The SkillSea project was presented to an audience during the European Shipping Week event, with details concerning the four-year project and its goals to improve European seafarers’ place in the shipping industry.
Lidia Rossi, a project team member, explained that the project was seeking to provide EU maritime professionals the skills they need for the sector’s rapidly changing labour market.
It should be reminded that the SkillSea project was firstly launched in 2018 with the goal to
- Increase the number of European maritime experts;
- Defeat the obstacles concerning the mobility of seafarer labour;
- Enhance the team-spirit between education providers, competent authorities and the industry;
- Plan tech-developments in ship operation and the effects they’ll have on the industry’s skills requirements.
In the meantime, during the event, Hans Petter Hildre, from NTNU in Norway, revealed that the project conducted a research on the skills needed and implemented a survey of more than 1,140 seafarers and 474 shore-based personnel had identified the need for new digital skills — including handling Excel sheets and transferring data from one system to another.

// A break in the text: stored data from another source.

Lemma prepare_review_ok fresh session revision w :
  protocol_ok w.1 → ok_after (prepare_review fresh session revision) w.
Proof.
  intros Hok. unfold ok_after, prepare_review, sys_bind at 1.
  pose proof (reserve_review_spec w) as [Hw Hs]. destruct (reserve_review w) as [w1 [[]|e]]; simpl in *; subst; [|done].
  specialize (Hs eq_refl). unfold sys_bind at 1, in_app.
  pose proof (prepare_rebase_spec fresh.(Fresh.baseline) session revision (w.1.(JsonProtocol.app), w.2)) as Hp.
  pose proof (as_prepare (w.1.(JsonProtocol.app), w.2) fresh.(Fresh.baseline) session revision) as Hstep.
  assert (expands (w.1.(JsonProtocol.app), w.2)
    (app_prepare_rebase fresh.(Fresh.baseline) session revision (w.1.(JsonProtocol.app), w.2)).1) as He.
  { apply expands_unchanged; [done|].
    apply (holds_prepare_rebase (same_objects w.1.(JsonProtocol.app))); [apply same_objects_hostless|done]. }
  destruct (app_prepare_rebase _ _ _ _) as [[app s] [candidate|[]]]; simpl in *;
    try by apply (protocol_expands _ _ _ He).
  pose proof (protocol_expands _ _ _ He Hok) as Hok'. simpl in Hok'.
  unfold sys_bind at 1. pose proof (rebase_value_pure fresh candidate (set_app app w.1, s)) as Hv.
  destruct (rebase_value _ _ _) as [w2 [value|e]]; simpl in Hv; subst w2; [|done].
  destruct (Hp _ _ eq_refl) as (Hsess & s0 & baseline & Hl & Hc).
  apply (protocol_insert _ _ (set_app app w.1)); [done| |done]. split; [|by exists s0, revision, baseline].
  simpl in *. rewrite Hsess. by eexists.
Qed.

Lemma accept_review_ok session revision review w :
  protocol_ok w.1 → ok_after (accept_review session revision review) w.
Proof.
  intros Hok. unfold ok_after, accept_review, review_of, sys_bind at 1.
  destruct (_ !! review) as [[owner candidate|]|] eqn:Hl; simpl; [|done..].
  destruct (_ || _); [done|]. unfold sys_bind at 1, update_reviews. simpl.
  pose proof (protocol_delete review _ Hok) as Hok'.
  destruct (po_review _ Hok _ _ Hl) as (_ & s0 & expected & baseline & Hp).
  apply ok_in_app; [|done|done]. apply expands_in_session. by eapply as_accept.
Qed.

Lemma review_incident_ok fresh w : protocol_ok w.1 → ok_after (review_incident_request fresh) w.
Proof.
  intros Hok. unfold ok_after, review_incident_request, sys_bind at 1.
  pose proof (reserve_review_spec w) as [Hw Hs]. destruct (reserve_review w) as [w1 [[]|e]]; simpl in *; subst; [|done].
  specialize (Hs eq_refl). unfold sys_bind at 1, in_app, app_review_incident.
  pose proof (expands_host_step incident_error (linux_review_incident fresh.(Fresh.token))
    (w.1.(JsonProtocol.app), w.2)) as He.
  destruct (host_step _ _ _) as [[app s] [[candidate|]|[]]]; simpl in *;
    try by apply (protocol_expands _ _ _ He).
  pose proof (protocol_expands _ _ _ He Hok) as Hok'. simpl in Hok'.
  unfold sys_bind at 1, embedded, sys_of. destruct (inspection_value _); simpl; [|done].
  by apply (protocol_insert _ _ (set_app app w.1)).
Qed.

Lemma acknowledge_review_ok review run_id token w :
  protocol_ok w.1 → ok_after (acknowledge_review review run_id token) w.
Proof.
  intros Hok. unfold ok_after, acknowledge_review, review_of, sys_bind at 1.
  destruct (_ !! review) as [[|candidate]|] eqn:Hl; simpl; [done| |done].
  destruct (_ || _); [done|]. unfold sys_bind at 1, update_reviews. simpl.
  pose proof (protocol_delete review _ Hok) as Hok'.
  apply ok_in_app; [apply expands_host_step| |done].
  intros a w'. unfold sys_bind, embedded, sys_of. by destruct (inspection_value _).
Qed.

Lemma close_session_ok session w :
  protocol_ok w.1 →
  ok_after (let* _ := in_app (close_session session) in
            let* _ := update_reviews (filter (λ '(_, review), is_review_of session review = false)) in
            sys_return Value.Null) w.
Proof.
  intros Hok. pose proof (as_close_session (w.1.(JsonProtocol.app), w.2) session) as Hs.
  revert Hs. unfold ok_after, in_app, close_session, session_of, inspecting, sys_bind.
  destruct (_ !! session) as [found|]; simpl; [|by destruct w as [[] ?]]. intros Hs.
  destruct Hok as [Ha Hb Hr]. split; simpl.
  - exact (app_step_ok (w.1.(JsonProtocol.app), w.2) _ Ha Hs).
  - etrans; [|exact Hb]. apply map_subseteq_size, map_filter_subseteq.
  - intros id review [Hl Hn]%map_lookup_filter_Some. specialize (Hr _ _ Hl).
    destruct review as [owner candidate|]; [|done]. simpl in *. destruct Hr as [Ho Hp].
    split; [|done]. rewrite lookup_delete_ne; [done|]. intros ->. by rewrite N.eqb_refl in Hn.
Qed.

(** What a call relies on: fresh identities and a machine-width revision. *)
Definition call_inputs (fresh : Fresh) (request : Request) w : Prop :=
  is_nil fresh.(Fresh.session) = false ∧
  match request with
  | Request.SessionImport draft => (draft.(DraftDocument.revision) <= u64_MAX)%N
  | Request.SessionEdit session _ _ => ∀ found,
      w.1.(JsonProtocol.app).(DisksGraph.sessions) !! session = Some found →
      fresh_for found.(PlanSession.baseline) found.(PlanSession.draft)
        fresh.(Fresh.operation) fresh.(Fresh.node)
  | _ => True
  end.

Lemma expands_refl v : expands v v.
Proof. by split. Qed.

(** Computations that change nothing. *)
Definition reading_only {W E A} (m : Sys W E A) : Prop := ∀ x, (m x).1 = x.
Lemma reading_pure {W E A} (f : W → result A E) : reading_only (λ x, (x, f x)).
Proof. by intros x. Qed.
Lemma reading_bind {W E A B} (m : Sys W E A) (k : A → Sys W E B) :
  reading_only m → (∀ a, reading_only (k a)) → reading_only (sys_bind m k).
Proof.
  intros Hm Hk x. unfold sys_bind. specialize (Hm x).
  destruct (m x) as [x' [a|e]]; simpl in *; subst; [apply Hk|done].
Qed.
Lemma reading_snapshot id : reading_only (run_snapshot (H:=LinuxLiveHost) (S:=S) id).
Proof.
  apply reading_bind; [apply reading_pure|]. intros record. apply reading_bind; [apply reading_pure|].
  intros []. apply reading_pure.
Qed.
Lemma expands_reading {A} (m : applying LinuxLiveHost S A) v : reading_only m → expands v (m v).1.
Proof. intros Hm. rewrite Hm. apply expands_refl. Qed.

Lemma ok_apply fresh plan w :
  protocol_ok w.1 →
  ok_after (let* run := attempt_handle (apply_plan fresh.(Fresh.run) plan) in retained_attempt run) w.
Proof.
  intros Hok. unfold ok_after, sys_bind at 1, attempt_handle.
  pose proof (expands_apply fresh.(Fresh.run) plan (w.1.(JsonProtocol.app), w.2)) as He.
  destruct (apply_plan _ _ _) as [[app s] r]. pose proof (protocol_expands _ _ _ He Hok) as Hok'.
  simpl in Hok'. assert (∀ id, ok_after (retained_attempt id) (set_app app w.1, s)) as Hread.
  { intros id. apply ok_in_app; [apply expands_reading, reading_snapshot|done|done]. }
  destruct r as [id|[e| |]]; simpl; [apply Hread| |done..].
  destruct (DisksGraphError.run_id e); [apply Hread|done].
Qed.

Lemma call_ok fresh request w :
  call_inputs fresh request w → protocol_ok w.1 → protocol_ok (call_with_policy fresh request w).1.1.
Proof.
  intros [Hnil Hin] Hok. unfold call_with_policy. destruct (needs_live_host request && _); [done|].
  destruct request; cbn [call_request];
    try (by apply prepare_review_ok); try (by apply accept_review_ok); try (by apply close_session_ok);
    try (by apply review_incident_ok); try (by apply acknowledge_review_ok); try (by apply ok_apply);
    try (apply ok_in_app; [|intros; try case_match; done|done]); try done;
    try (apply expands_reading; apply reading_bind; intros; apply reading_pure).
  - apply expands_unchanged; [apply as_probe|].
    apply (keeps_bind (holds_app (same_objects w.1.(JsonProtocol.app))));
      [apply holds_host_step, same_objects_hostless|intros; apply keeps_pure|done].
  - by apply expands_create.
  - by apply expands_import.
  - apply expands_in_session. by apply as_edit.
  - apply expands_in_session, as_undo.
  - apply expands_in_session, as_redo.
  - unfold close_review, review_of, sys_bind. destruct (_ !! review); simpl; [|done].
    by apply protocol_delete.
  - apply expands_plan.
  - apply expands_close_plan.
  - apply expands_unchanged; [apply as_capabilities|].
    by apply (holds_capabilities (same_objects w.1.(JsonProtocol.app))); [apply same_objects_hostless|].
  - apply expands_reading, reading_snapshot.
  - apply expands_close_run.
  - apply expands_host_step.
Qed.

He added that for the time being the feedback provide a clear image that seafarers will have very different work in the future. Therefore, the project will provide up-to-date training that will enable seafarers keep up with the advances in onboard technology and new ‘green’ propulsion systems.
The project will deliver the skills needed to adapt to increasing globalisation and to ensure that strong maritime clusters remain in Europe
… Hans Petter Hildre added.
Moreover, Susie Bogojevic-Simonsen, legal affairs and internationalisation manager at SIMAC, Denmark, noted that the project develops educational pachages to assist seafarers fill skills gaps and needs, mostly focusing on transferability, sustainability and adaptability.
SkillSea was praised by a member of the European Parliament during the event in Brussels.
Concluding, during the European Shipping Week 2020 Oxford Economics presented the EU’s progress, reporting that the sector is under pressure due to the difficult market conditions, while the Danish Shipping highlighted the importance of having more women onboard.